Rate rise signals another step closer to normality for the UK property market

Posted on Monday, March 21, 2022

While demand remains at record levels and supply tight, the Bank of England's decision last week to raise the base rate to 0.755 is a step closer to normality for the UK housing market, according to the latest insight from Knight Frank.

The last time the rate was as high was in March 2020, before the pandemic triggered a prolonged stamp duty holiday, a supply squeeze and double-digit house price growth.

Knight Frank suggest that it is premature to say prices will now slow down notably, however, an annual increase of 12.6% recorded by Nationwide in February doesn’t feel like it has a long shelf-life, particularly when you factor in the cost-of-living squeeze.

For now, demand is resilient, as explored last week. Supply is still short in many areas and competitive bidding means properties are frequently selling for over the asking price. Demand is particularly fierce in the capital as the return to the office gathers pace. More analysis on that here.
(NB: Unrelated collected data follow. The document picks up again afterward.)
(* ===== verification/ProcessorHelpers.v ===== *)
(** program/src/processor.rs: the helper functions the instruction handlers
    share, and the account types the program stores. *)

From Stdlib Require Import Strings.String.
From S2P Require Import Prelude Errors Common Rate Decimal Codec Runtime Oracles.
From S2P Require Import RateLimiter LendingMarket ReserveConfig ReserveLiquidity.
From S2P Require Import ReserveCollateral Reserve ReserveCodec.
From S2P Require Import ObligationCollateral ObligationLiquidity Obligation ObligationCodec.
From S2P Require Import Runtime.

(** ** The account types *)

#[export] Instance lending_market_pack : PackTrait LendingMarket := {
  LEN := LENDING_MARKET_LEN;
  pack_into_slice := LendingMarket.pack_into_slice;
  unpack_from_slice := LendingMarket.unpack_from_slice;
  is_initialized := LendingMarket.is_initialized;
}.

#[export] Instance reserve_pack : PackTrait Reserve := {
  LEN := RESERVE_LEN;
  pack_into_slice := ReserveCodec.pack_into_slice;
  unpack_from_slice := ReserveCodec.unpack_from_slice;
  is_initialized := Reserve.is_initialized;
}.

#[export] Instance obligation_pack : PackTrait Obligation := {
  LEN := OBLIGATION_LEN;
  pack_into_slice := ObligationCodec.pack_into_slice;
  unpack_from_slice := ObligationCodec.unpack_from_slice;
  is_initialized := Obligation.is_initialized;
}.

(** solend market owner *)
Definition solend_market_owner_id : Pubkey :=
  declare_id "5pHk2TmnqQzRF9L6egy5FfiyBgS7G9cMZ5RFaJAvghzw".

(** [result.map_err(|_| e)]. *)
Definition map_err {A : Type} (m : result A) (e : ProgramError) : result A :=
  match m with
  | Err _ => Err e
  | m => m
  end.

Section helpers.
Context `{Runtime}.

(** ** Accounts *)

Definition assert_rent_exempt (rent : Rent) (w : World) (account_info : AccountInfo)
    : result unit :=
  reject_if negb (rent_is_exempt rent (lamports_of w account_info)
                    (length (data_of w account_info)))
    with lending_error NotRentExempt then
  Ok tt.

Definition assert_uninitialized (T : Type) `{PackTrait T} (w : World)
    (account_info : AccountInfo) : result T :=
  let? account := unpack_account_unchecked T w account_info in
  reject_if is_initialized account with lending_error AlreadyInitialized then
  Ok account.

(** Unpacks a spl_token [Mint]; only its decimals are used. *)
Definition unpack_mint (data : bytes) : result Z :=
  map_err (mint_unpack_decimals data) (lending_error InvalidTokenMint).

(** [Rent::from_account_info]. *)
Definition rent_from_info (w : World) (info : AccountInfo) : result Rent :=
  rent_from_account_info (key info) (get w info).

(** The accounts iterator after an optional clock sysvar. *)
Definition skip_clock (iter : list AccountInfo) : list AccountInfo :=
  match iter with
  | info :: rest => if key info =? clock_ID then rest else iter
  | [] => []
  end.

(** The seeds that sign for the authority of a lending market. *)
Definition authority_seeds (lending_market_info : AccountInfo)
    (lending_market : LendingMarket) : list bytes :=
  [pubkey_to_bytes (key lending_market_info); to_le_bytes 1 (bump_seed lending_market)].

(** The check of the market authority that most handlers contain. *)
Definition check_authority (program_id : Pubkey) (lending_market_info : AccountInfo)
    (lending_market : LendingMarket) (lending_market_authority_info : AccountInfo)
    : result unit :=
  let? lending_market_authority_pubkey :=
    create_program_address (authority_seeds lending_market_info lending_market) program_id in
  reject_if negb (lending_market_authority_pubkey =? key lending_market_authority_info)
    with lending_error InvalidMarketAuthority then
  Ok tt.

(** ** Token program calls *)

Definition spl_token_init_account (account mint owner rent token_program : AccountInfo)
    (w : World) : result World :=
  check_program_account (key token_program);;?
  map_err
    (invoke_in (key token_program)
       (TokenInitializeAccount (key account) (key mint) (key owner))
       [account; mint; owner; rent; token_program] [] w)
    (lending_error TokenInitializeAccountFailed).

Definition spl_token_init_mint (mint rent : AccountInfo) (authority : Pubkey) (decimals : Z)
    (token_program : AccountInfo) (w : World) : result World :=
  check_program_account (key token_program);;?
  map_err
    (invoke_in (key token_program) (TokenInitializeMint (key mint) authority decimals)
       [mint; rent; token_program] [] w)
    (lending_error TokenInitializeMintFailed).

(** Invoke signed unless signers seeds are empty. *)
Definition invoke_optionally_signed (program : Pubkey) (instruction : CpiInstruction)
    (account_infos : list AccountInfo) (authority_signer_seeds : list bytes) (w : World)
    : result World :=
  match authority_signer_seeds with
  | [] => invoke_in program instruction account_infos [] w
  | seeds => invoke_in program instruction account_infos [seeds] w
  end.

Definition spl_token_transfer (source destination : AccountInfo) (amount : Z)
    (authority : AccountInfo) (authority_signer_seeds : list bytes)
    (token_program : AccountInfo) (w : World) : result World :=
  check_program_account (key token_program);;?
  map_err
    (invoke_optionally_signed (key token_program)
       (TokenTransfer (key source) (key destination) (key authority) amount)
       [source; destination; authority; token_program] authority_signer_seeds w)
    (lending_error TokenTransferFailed).

Definition spl_token_mint_to (mint destination : AccountInfo) (amount : Z)
    (authority : AccountInfo) (authority_signer_seeds : list bytes)
    (token_program : AccountInfo) (w : World) : result World :=
  check_program_account (key token_program);;?
  map_err
    (invoke_optionally_signed (key token_program)
       (TokenMintTo (key mint) (key destination) (key authority) amount)
       [mint; destination; authority; token_program] authority_signer_seeds w)
    (lending_error TokenMintToFailed).

Definition spl_token_burn (mint source : AccountInfo) (amount : Z)
    (authority : AccountInfo) (authority_signer_seeds : list bytes)
    (token_program : AccountInfo) (w : World) : result World :=
  check_program_account (key token_program);;?
  map_err
    (invoke_optionally_signed (key token_program)
       (TokenBurn (key source) (key mint) (key authority) amount)
       [source; mint; authority; token_program] authority_signer_seeds w)
    (lending_error TokenBurnFailed).

(** ** Oracle accounts *)

(** The first [quote_currency] attribute, padded to 32 bytes; a longer one panics. *)
Definition get_pyth_product_quote_currency (pyth_product : ProductAccount) : result bytes :=
  match find (fun kv => bool_decide (kv.1 = list_byte_of_string "quote_currency"))
             (product_iter pyth_product) with
  | Some (_, val) =>
      if (32 <? length val)%nat then Panic
      else Ok (val ++ zero_bytes (32 - length val))
  | None => fail InvalidOracleConfig
  end.

Definition validate_pyth_keys (w : World) (lending_market : LendingMarket)
    (pyth_product_info pyth_price_info : AccountInfo) : result unit :=
  if key pyth_price_info =? NULL_PUBKEY then Ok tt
  else
    reject_if negb (oracle_program_id lending_market =? owner_of w pyth_product_info)
      with lending_error InvalidOracleConfig then
    reject_if negb (oracle_program_id lending_market =? owner_of w pyth_price_info)
      with lending_error InvalidOracleConfig then
    let? pyth_product := load_product_account (data_of w pyth_product_info) in
    reject_if negb (px_acc pyth_product =? key pyth_price_info)
      with lending_error InvalidOracleConfig then
    let? quote_currency := get_pyth_product_quote_currency pyth_product in
    reject_if negb (bool_decide (LendingMarket.quote_currency lending_market = quote_currency))
      with lending_error InvalidOracleConfig then
    Ok tt.

Definition validate_switchboard_keys (w : World) (lending_market : LendingMarket)
    (switchboard_feed_info : AccountInfo) : result unit :=
  if key switchboard_feed_info =? NULL_PUBKEY then Ok tt
  else
    let feed_owner := owner_of w switchboard_feed_info in
    reject_if negb (feed_owner =? switchboard_oracle_program_id lending_market)
              && negb (feed_owner =? switchboard_v2_mainnet_id)
              && negb (feed_owner =? switchboard_v2_devnet_id)
      with lending_error InvalidOracleConfig then
    Ok tt.

(** ** Introspection of the transaction *)

Definition load_current_index (w : World) (sysvar_info : AccountInfo) : result Z :=
  load_current_index_checked (key sysvar_info) (get w sysvar_info).

Definition load_instruction_at (i : Z) (w : World) (sysvar_info : AccountInfo)
    : result TxInstruction :=
  load_instruction_at_checked i (key sysvar_info) (get w sysvar_info).

Definition is_cpi_call (program_id : Pubkey) (current_index : Z) (w : World)
    (sysvar_info : AccountInfo) : result bool :=
  let? current_ixn := load_instruction_at current_index w sysvar_info in
  if negb (program_id =? ix_program_id current_ixn) then Ok true
  else if TRANSACTION_LEVEL_STACK_HEIGHT <? stack_height w then Ok true
  else Ok false.
End helpers.
(* ===== verification/ProcessMarket.v ===== *)
(** program/src/processor.rs: the handlers of the lending market account. *)

From Stdlib Require Import Strings.String.
From S2P Require Import Prelude Errors Common Rate Decimal Codec RateLimiter.
From S2P Require Import LendingMarket Runtime Oracles ProcessorHelpers.

Section market.
Context `{Runtime}.

Definition process_init_lending_market (program_id : Pubkey) (owner : Pubkey)
    (quote_currency : bytes) (accounts : list AccountInfo) (w : World) : result World :=
  next lending_market_info of accounts in
  next rent_info of accounts in
  let? rent := rent_from_info w rent_info in
  next token_program_id of accounts in
  next oracle_program_id of accounts in
  next switchboard_oracle_program_id of accounts in
  assert_rent_exempt rent w lending_market_info;;?
  assert_uninitialized LendingMarket w lending_market_info;;?
  reject_if negb (owner_of w lending_market_info =? program_id)
    with lending_error InvalidAccountOwner then
  let lending_market :=
    LendingMarket.init
      (mkInitLendingMarketParams
         (snd (find_program_address [pubkey_to_bytes (key lending_market_info)] program_id))
         owner quote_currency (key token_program_id) (key oracle_program_id)
         (key switchboard_oracle_program_id)) in
  pack_account lending_market lending_market_info w.

Definition process_set_lending_market_owner_and_config (program_id : Pubkey)
    (new_owner : Pubkey) (rate_limiter_config : RateLimiterConfig)
    (new_whitelisted_liquidator : option Pubkey) (new_risk_authority : Pubkey)
    (accounts : list AccountInfo) (w : World) : result World :=
  next lending_market_info of accounts in
  next lending_market_owner_info of accounts in
  let? lending_market := unpack_account LendingMarket w lending_market_info in
  reject_if negb (owner_of w lending_market_info =? program_id)
    with lending_error InvalidAccountOwner then
  reject_if negb (LendingMarket.owner lending_market =? key lending_market_owner_info)
    with lending_error InvalidMarketOwner then
  reject_if negb (is_signer lending_market_owner_info)
    with lending_error InvalidSigner then
  let rate_limiter :=
    if bool_decide (rate_limiter_config = RateLimiter.config (rate_limiter lending_market))
    then rate_limiter lending_market
    else RateLimiter.new rate_limiter_config (current_slot w) in
  pack_account
    (mkLendingMarket (version lending_market) (bump_seed lending_market) new_owner
       (LendingMarket.quote_currency lending_market)
       (LendingMarket.token_program_id lending_market)
       (LendingMarket.oracle_program_id lending_market)
       (LendingMarket.switchboard_oracle_program_id lending_market)
       rate_limiter new_whitelisted_liquidator new_risk_authority)
    lending_market_info w.

(** [bytes_of(metadata)]. *)
Definition metadata_bytes (metadata : LendingMarketMetadata) : bytes :=
  to_le_bytes 1 (metadata_bump_seed metadata) ++
  market_name metadata ++
  market_description metadata ++
  market_image_url metadata ++
  concat (pubkey_to_bytes <$> lookup_tables metadata) ++
  metadata_padding metadata.

Definition size_of_metadata : nat := total_width lending_market_metadata_widths.

Definition process_update_market_metadata (program_id : Pubkey)
    (metadata : LendingMarketMetadata) (accounts : list AccountInfo) (w : World)
    : result World :=
  next lending_market_info of accounts in
  next lending_market_owner_info of accounts in
  next metadata_info of accounts in
  let? lending_market := unpack_account LendingMarket w lending_market_info in
  reject_if negb (owner_of w lending_market_info =? program_id)
    with lending_error InvalidAccountOwner then
  reject_if negb (LendingMarket.owner lending_market =? key lending_market_owner_info)
    with lending_error InvalidMarketOwner then
  reject_if negb (is_signer lending_market_owner_info)
    with lending_error InvalidSigner then
  let metadata_seeds :=
    [pubkey_to_bytes (key lending_market_info); list_byte_of_string "MetaData"] in
  let '(metadata_key, bump_seed) := find_program_address metadata_seeds program_id in
  reject_if negb (metadata_key =? key metadata_info)
    with lending_error InvalidAccountInput then
  reject_if negb (bump_seed =? metadata_bump_seed metadata)
    with lending_error InvalidAmount then
  let? w :=
    if (length (data_of w metadata_info) =? 0)%nat then
      let? rent := rent_get in
      invoke_in system_program_id
        (SystemCreateAccount (key lending_market_owner_info) (key metadata_info)
           (rent_minimum_balance rent size_of_metadata) (Z.of_nat size_of_metadata) program_id)
        [lending_market_owner_info; metadata_info]
        [metadata_seeds ++ [to_le_bytes 1 bump_seed]] w
    else Ok w in
  reject_if negb (owner_of w metadata_info =? program_id)
    with lending_error InvalidAccountOwner then
  (* copy_from_slice panics on a length mismatch *)
  if (length (data_of w metadata_info) =? length (metadata_bytes metadata))%nat
  then Ok (set_data w metadata_info (metadata_bytes metadata))
  else Panic.
End market.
The same is true in many markets outside of London although the “escape to the country” trend has become less frenetic than during the height of the pandemic.

James Cleland, head of Knight Frank’s country business, comments: “If a good property comes on at a good price, it will sell under competition. However, it’s no secret that there are more headwinds out there and buyers have become slightly more realistic. For owners thinking about bringing their property to the market, it means the next few months represent a window of opportunity while demand remains so high.”

 

In another sign that single-digit house price growth may be on the horizon, borrowers are becoming more prudent because of higher inflation, according to Simon Gammon, head of Knight Frank Finance. Lenders have been withdrawing their best rates in recent weeks, which is increasing borrowing costs, as explored here.

Simon adds: “People are beginning to push themselves less. They are asking how much they can afford to repay per month rather than how much they can borrow overall.”

Banks will become more cautious themselves as higher outgoings feed through into bills, Simon says.

“Some people have started to curb how much they borrow but in six months’ time they may not have that choice.”

This mood of caution chimes with research released today by the Home Builders Federation, which found buyers are increasingly concerned about the energy performance of the property they are buying as a result of spiralling fuel costs.

Tom Bill, head of UK residential research at Knight Frank, concludes: “The pandemic has brought a period of eyebrow-raising house price growth. Supply is tight, demand is ferocious and mortgage rates are low, but the clock is ticking for buyers and sellers.”